Chiral limit of a fermion-scalar (1/2) + system in covariant gauges

The homogeneous Bethe-Salpeter equation (BSE) of a (1/2)+ bound system, that has both fermionic and bosonic degrees of freedom, that we call a mock nucleon, is studied in Minkowski space, in order to analyze the chiral limit in covariant gauges. After adopting an interaction kernel built with a one-particle exchange, the chi-BSE is numerically solved by means of the Nakanishi integral representation and light -front projection. Noteworthy, the chiral limit induces a scale invariance of the model and consequently generates a wealth of striking features: (i) it reduces the number of nontrivial Nakanishi weight functions to only one; (ii) the form of the surviving weight function has a factorized dependence on the two relevant variables, compact and noncompact; and (iii) the coupling constant becomes an explicit function of the real exponent governing the power-law falloff of the nontrivial Nakanishi weight function.
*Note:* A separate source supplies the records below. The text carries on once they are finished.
(** An authenticated peer that does not follow the protocol can name a
    reference state which it asks in the same instruction to throw away:
    [Transport::recv] then reads the erased list node.  The instructions of
    [TransportSender] never do ([io_throwaway]). *)
Example recv_reads_erased_reference :
  let instruction old new throwaway := MkInstruction MOSH_PROTOCOL_VERSION old new 0 throwaway [] [] in
  let t0 := Transport_new (A := UserStream) (B := UserStream) 1000 sample_conn [] [] in
  exists t1, recv_instruction 1010 (instruction 0 1 0) t0 = Ok (Ok tt, t1) /\
    recv_instruction 1020 (instruction 0 2 1) t1 = Err Undefined.
Proof. eexists. vm_compute. split; reflexivity. Qed.
Lemma filter_later a i b :
  StronglySorted later (a ++ i :: b) -> filter (fun j => i.1 <= j.1) (a ++ i :: b) = i :: b.
Proof.
  intros Hs. apply StronglySorted_app in Hs as (Hab & _ & Hb). apply StronglySorted_cons in Hb as [Hi _].
  rewrite filter_app, filter_none.
  - rewrite filter_all; [done|]. constructor; [lia|]. eapply Forall_impl; [exact Hi|]. intros j [? _]. lia.
  - apply Forall_forall. intros j Hj. destruct (Hab j i Hj) as [? _]; [apply list_elem_of_here|]. lia.
Qed.

Lemma echo_inv_later l n t t' c : t <= t' < 2 ^ 64 -> echo_inv l n t c -> echo_inv l n t' c.
Proof.
  intros Ht (Hs & Hl & Hr & Hc). split_and!; auto; try lia.
  - eapply Forall_impl; [exact Hl|]. cbn. intros. lia.
  - destruct Hc as [Hc|(pre & i & rest & H1 & H2 & H3 & H4)]; [by left|]. right. exists pre, i, rest. split_and!; auto. lia.
Qed.

Lemma echo_inv_register l n t c n' now :
  echo_inv l n t c -> 0 <= n -> n < n' -> t <= now < 2 ^ 64 ->
  echo_inv (l ++ [(n', now)]) n' now (register_input_frame n' now c).
Proof.
  intros Hi Hn0 Hn Ht. pose proof (echo_inv_later _ _ _ now _ Ht Hi) as (Hs & Hl & Hr & Hc).
  destruct Hi as (_ & Hl0 & _). split; [|split; [|split; [done|]]].
  - apply StronglySorted_app_2; [|done|repeat constructor]. intros i j Hi ->%list_elem_of_singleton.
    rewrite Forall_forall in Hl0. specialize (Hl0 i Hi). unfold later. cbn. lia.
  - apply Forall_app. split; [|repeat constructor; cbn; lia]. eapply Forall_impl; [exact Hl|]. cbn. lia.
  - destruct Hc as [[H1 H2]|(pre & i & rest & -> & H2 & H3 & H4)].
    + left. cbn. by rewrite H1.
    + right. exists pre, i, (rest ++ [(n', now)]). cbn. rewrite H2, <- app_assoc. split_and!; auto.
Qed.

(** Pruning does not change the answer. *)
Lemma echo_inv_newest l n t c now :
  echo_inv l n t c -> t <= now < 2 ^ 64 -> newest_echo_ack now (input_history c) = newest_echo_ack now l.
Proof.
  intros (_ & _ & Hr & [[-> _]|(pre & i & rest & -> & -> & _ & Hi)]) Hnow; [done|].
  rewrite newest_app. cbn [newest_echo_ack foldl]. unfold newest_echo_ack. cbn [foldl]. unfold newer at 2 4.
  unfold ECHO_TIMEOUT in *. rewrite u64_id by (unfold is_u64; lia). destruct (Z.leb_spec i.2 (now - 50)); [done|lia].
Qed.

Lemma echo_inv_set l n t c now :
  echo_inv l n t c -> t <= now < 2 ^ 64 ->
  echo_inv l n now (set_echo_ack now c).2 /\ echo_ack c <= echo_ack (set_echo_ack now c).2.
Proof.
  intros Hi Hnow. pose proof (echo_inv_later _ _ _ now _ Hnow Hi) as (Hs & Hl & Hr & Hc).
  assert (Hu : u64 (now - ECHO_TIMEOUT) = now - ECHO_TIMEOUT) by (apply u64_id; unfold is_u64, ECHO_TIMEOUT in *; lia).
  assert (Hh : exists pre, l = pre ++ input_history c).
  { destruct Hc as [[-> _]|(pre & i & rest & -> & -> & _)]; [by exists []|by exists pre]. }
  destruct Hh as (pre & El). cbn [set_echo_ack snd]. set (h := input_history c) in *.
  assert (Hsh : StronglySorted later h) by (rewrite El in Hs; by apply StronglySorted_app in Hs as (_ & _ & ?)).
  destruct (newest_split now h Hsh) as [Hnone|(a & k & b & Eh & Hle & Hb & ->)].
  - destruct Hc as [[H1 H2]|(pre' & i & rest & _ & H1 & _ & H4)];
      [|rewrite H1 in Hnone; apply Forall_cons in Hnone as [? _]; lia].
    unfold newest_echo_ack. rewrite newest_none by done. split; [|cbn; lia]. split; [done|]. split; [done|]. split; [done|].
    left. split; [|done]. cbn. rewrite filter_all; [done|]. rewrite H1. eapply Forall_impl; [exact Hl|]. cbn. lia.
  - rewrite Eh in Hsh. rewrite Eh, filter_later by done. split.
    + split; [done|]. split; [done|]. split; [done|]. right. exists (pre ++ a), k, b. rewrite <- app_assoc, <- Eh. split_and!; auto; lia.
    + cbn. destruct Hc as [[_ ->]|(pre' & i & rest & _ & H1 & -> & _)].
      * rewrite El, Eh, !Forall_app, Forall_cons in Hl. lia.
      * rewrite H1 in Eh. destruct a as [|i' a]; cbn in Eh; injection Eh as <- Er; [lia|].
        cbn in Hsh. apply StronglySorted_cons in Hsh as [Hi' _]. rewrite Forall_app, Forall_cons in Hi'.
        destruct Hi' as (_ & [? _] & _). lia.
Qed.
The thorough investigation at large transverse momentum of light-front Bethe-Salpeter amplitudes, obtained with massive constituents, provides a confirmation of the expected universal power-law falloff, with exponents predicted by our nonperturbative framework. Finally, one can shed light on the exponents that govern the approach to the upper extremum of the longitudinal-momentum fraction distribution function of the mock nucleon, when the coupling constant varies.